You mentioned earlier that switching to 'Only for Shot' mode solved the problem. If so, I am curious as to why that is the case. I believe the the 'Only for Shot' mode is only available when using a non-IS lens, otherwise, it is blanked out for Canon's IS lenses. This is what I understand about the IBIS. When set to 'Always On', you can hear the whirring sound in the camera if you put your ear close to it. In the 'Only for shot' mode, you can only hear the whirring sound if the shutter is half pressed. This seems to me that IBIS only kicks in when the shutter is half pressed in the 'only for shot' mode, i.e. it needs some time to be activated before the shot is taken, whereas, it is already on in the 'always on' mode.
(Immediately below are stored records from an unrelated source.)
(** ** From the run of a key to the properties of the sequence *)

Lemma key_run_release_follows (k : EV_KEY.t) (l : list InputEvent) :
  key_run k true l = Some false ->
  exists between rest,
    l = between ++ release k :: rest /\ ~ In (press k) between.
Proof.
  induction l as [|e l IH]; simpl; [discriminate|].
  destruct (InputEvent_eqb e (press k)) eqn:Ep; [discriminate|].
  destruct (InputEvent_eqb e (release k)) eqn:Er.
  - intros _. apply InputEvent_eqb_eq in Er as ->.
    exists [], l. split; [reflexivity | intros []].
  - intros H. destruct (IH H) as (between & rest & -> & Hnot).
    exists (e :: between), rest. split; [reflexivity|].
    intros [->|Hin]; [|now apply Hnot].
    now rewrite InputEvent_eqb_refl in Ep.
Qed.

Lemma key_run_press_found (k : EV_KEY.t) (before after : list InputEvent)
    (down final : bool) :
  key_run k down (before ++ press k :: after) = Some final ->
  key_run k true after = Some final.
Proof.
  rewrite key_run_app.
  destruct (key_run k down before) as [down'|]; [|discriminate].
  simpl. rewrite InputEvent_eqb_refl.
  destruct down'; [discriminate | trivial].
Qed.

Lemma key_run_no_self_overlap (evs : list InputEvent) :
  (forall k, key_run k false evs = Some false) -> no_self_overlap evs.
Proof.
  intros H k before after ->.
  apply key_run_release_follows.
  exact (key_run_press_found k before after false false (H k)).
Qed.
(** Induction on a list, three elements at a time. *)
Lemma list_ind3 {A : Type} (P : list A -> Prop) :
  P [] ->
  (forall x, P [x]) ->
  (forall x y, P [x; y]) ->
  (forall x y z l, P l -> P (x :: y :: z :: l)) ->
  forall l, P l.
Proof.
  intros H0 H1 H2 H3. fix IH 1.
  intros [|x [|y [|z l]]].
  - exact H0.
  - exact (H1 x).
  - exact (H2 x y).
  - exact (H3 x y z l (IH l)).
Qed.

Lemma url_chain_cons (c : ascii) (s : string) :
  Ascii.eqb c "=" = false ->
  url_chain (String c s) = String (tr_url c) (url_chain s).
Proof.
  intros H. unfold url_chain, tr_url. simpl. rewrite H. simpl.
  destruct (Ascii.eqb c "+") eqn:Eplus; simpl.
  - reflexivity.
  - destruct (Ascii.eqb c "/") eqn:Eslash; simpl; reflexivity.
Qed.

Lemma unpad_cons (c : ascii) (s : string) :
  Ascii.eqb c "=" = false ->
  Base64.unpad (String c s) = String c (Base64.unpad s).
Proof. intros H. unfold Base64.unpad. simpl. now rewrite H. Qed.

Ltac sextet_chars x y :=
  let F := fresh "F" in
  pose proof (sextets_facts x y) as F; cbv zeta in F;
  destruct F as [[? [? [? [? [? ?]]]]] [? [? [? [? [? ?]]]]]].

Ltac not_pad :=
  match goal with
  | |- Ascii.eqb (Base64.char_of ?n) "=" = false =>
      apply (alphabet_facts n); assumption
  end.

(** jose's encoder is the unpadded encoding over the URL-safe alphabet. *)
Lemma url_encode_enc (l : list byte) :
  base64url.encode l = enc_with tr_url l.
Proof.
  change (base64url.encode l) with (url_chain (Base64.encode l)).
  induction l as [|x|x y|x y z l IH] using list_ind3.
  - reflexivity.
  - sextet_chars x x. simpl.
    rewrite !url_chain_cons by not_pad. reflexivity.
  - sextet_chars x y. sextet_chars y y. simpl.
    rewrite !url_chain_cons by not_pad. reflexivity.
  - sextet_chars x y. sextet_chars y z. simpl.
    rewrite !url_chain_cons by not_pad. now rewrite IH.
Qed.

Lemma unpad_encode_enc (l : list byte) :
  Base64.unpad (Base64.encode l) = enc_with (fun c => c) l.
Proof.
  induction l as [|x|x y|x y z l IH] using list_ind3.
  - reflexivity.
  - sextet_chars x x. simpl.
    rewrite !unpad_cons by not_pad. reflexivity.
  - sextet_chars x y. sextet_chars y y. simpl.
    rewrite !unpad_cons by not_pad. reflexivity.
  - sextet_chars x y. sextet_chars y z. simpl.
    rewrite !unpad_cons by not_pad. now rewrite IH.
Qed.

Lemma enc_with_length (tr : ascii -> ascii) (l : list byte) :
  (List.length l <= String.length (enc_with tr l))%nat.
Proof.
  induction l as [|x|x y|x y z l IH] using list_ind3; simpl; lia.
Qed.

Lemma enc_with_empty (tr : ascii -> ascii) (l : list byte) :
  enc_with tr l = EmptyString <-> l = [].
Proof.
  split.
  - destruct l as [|x [|y [|z l]]]; simpl; intros H;
      [reflexivity | discriminate ..].
  - intros ->. reflexivity.
Qed.

(** Decoding undoes the unpadded encoding, for any alphabet whose reader
    inverts its writer on the six-bit values. *)
Lemma decode_enc_with (index : ascii -> option N) (tr : ascii -> ascii) :
  (forall n, (n < 64)%N -> index (tr (Base64.char_of n)) = Some n) ->
  forall (l : list byte) (fuel : nat),
    (List.length l < fuel)%nat ->
    Base64.decode_with index fuel (enc_with tr l) = Some l.
Proof.
  intros Htab l.
  induction l as [|x|x y|x y z l IH] using list_ind3; intros fuel Hfuel;
    (destruct fuel as [|fuel]; [simpl in Hfuel; lia|]).
  - reflexivity.
  - sextet_chars x x. cbn [enc_with Base64.decode_with].
    rewrite !Htab by assumption. cbv iota beta.
    repeat match goal with E : _ = _ |- _ => rewrite E end.
    now rewrite byte_of_b.
  - sextet_chars x y. sextet_chars y y. cbn [enc_with Base64.decode_with].
    rewrite !Htab by assumption. cbv iota beta.
    repeat match goal with E : _ = _ |- _ => rewrite E end.
    now rewrite !byte_of_b.
  - sextet_chars x y. sextet_chars y z. cbn [enc_with Base64.decode_with].
    rewrite !Htab by assumption. cbv iota beta.
    rewrite IH by (simpl in Hfuel; lia).
    repeat match goal with E : _ = _ |- _ => rewrite E end.
    now rewrite !byte_of_b.
Qed.

(** [base64url.decode] inverts [base64url.encode]. *)
Lemma base64url_roundtrip (l : list byte) :
  base64url.decode (base64url.encode l) = Some l.
Proof.
  unfold base64url.decode. rewrite url_encode_enc.
  apply decode_enc_with.
  - intros n Hn. apply (alphabet_facts n Hn).
  - pose proof (enc_with_length tr_url l). lia.
Qed.

(** The padded decoder inverts the padded encoder. *)
Lemma base64_roundtrip (l : list byte) :
  Base64.decode (Base64.encode l) = Some l.
Proof.
  unfold Base64.decode. rewrite unpad_encode_enc.
  apply decode_enc_with.
  - intros n Hn. apply (alphabet_facts n Hn).
  - pose proof (enc_with_length (fun c => c) l) as H.
    rewrite <- unpad_encode_enc in H.
    assert (String.length (Base64.unpad (Base64.encode l))
            <= String.length (Base64.encode l))%nat; [|lia].
    clear H. unfold Base64.unpad.
    generalize (Base64.encode l) as s.
    induction s as [|a s IHs]; simpl; [lia|].
    destruct (Ascii.eqb a "="); simpl; lia.
Qed.

Lemma url_char_of (n : N) :
  (n < 64)%N -> base64url.is_url_char (tr_url (Base64.char_of n)) = true.
Proof.
  intros Hn. unfold base64url.is_url_char.
  destruct (alphabet_facts n Hn) as [_ [_ ->]]. reflexivity.
Qed.

Lemma std_char_of (n : N) :
  (n < 64)%N -> is_std_char (Base64.char_of n) = true.
Proof.
  intros Hn. unfold is_std_char.
  destruct (alphabet_facts n Hn) as [_ [-> _]]. reflexivity.
Qed.

(** Every character jose's encoder writes is of the URL-safe alphabet. *)
Lemma base64url_alphabet (l : list byte) :
  Str.all base64url.is_url_char (base64url.encode l) = true.
Proof.
  rewrite url_encode_enc.
  induction l as [|x|x y|x y z l IH] using list_ind3.
  - reflexivity.
  - sextet_chars x x. simpl. now rewrite !url_char_of by assumption.
  - sextet_chars x y. sextet_chars y y. simpl.
    now rewrite !url_char_of by assumption.
  - sextet_chars x y. sextet_chars y z. simpl.
    rewrite !url_char_of by assumption. exact IH.
Qed.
If this is true, I wonder why activating it later in the 'only for shot' mode would make the twisting problem go away, as the difference in the two modes seems to be a matter of when the IBIS kicks in. Could it be that in the 'always on' mode, the IBIS is essentially 'sleeping', and hence has to figure out the amount of compensation for the first shot, which it doesn't always get right, and hence the 'twisting'? And that in the 'only for shot' mode, the activation of the IBIS when the shutter is half pressed allows the IBIS to 'wake up' sufficiently to calculate the necessary compensation and hence there is no 'twisting'? Wonder what you think.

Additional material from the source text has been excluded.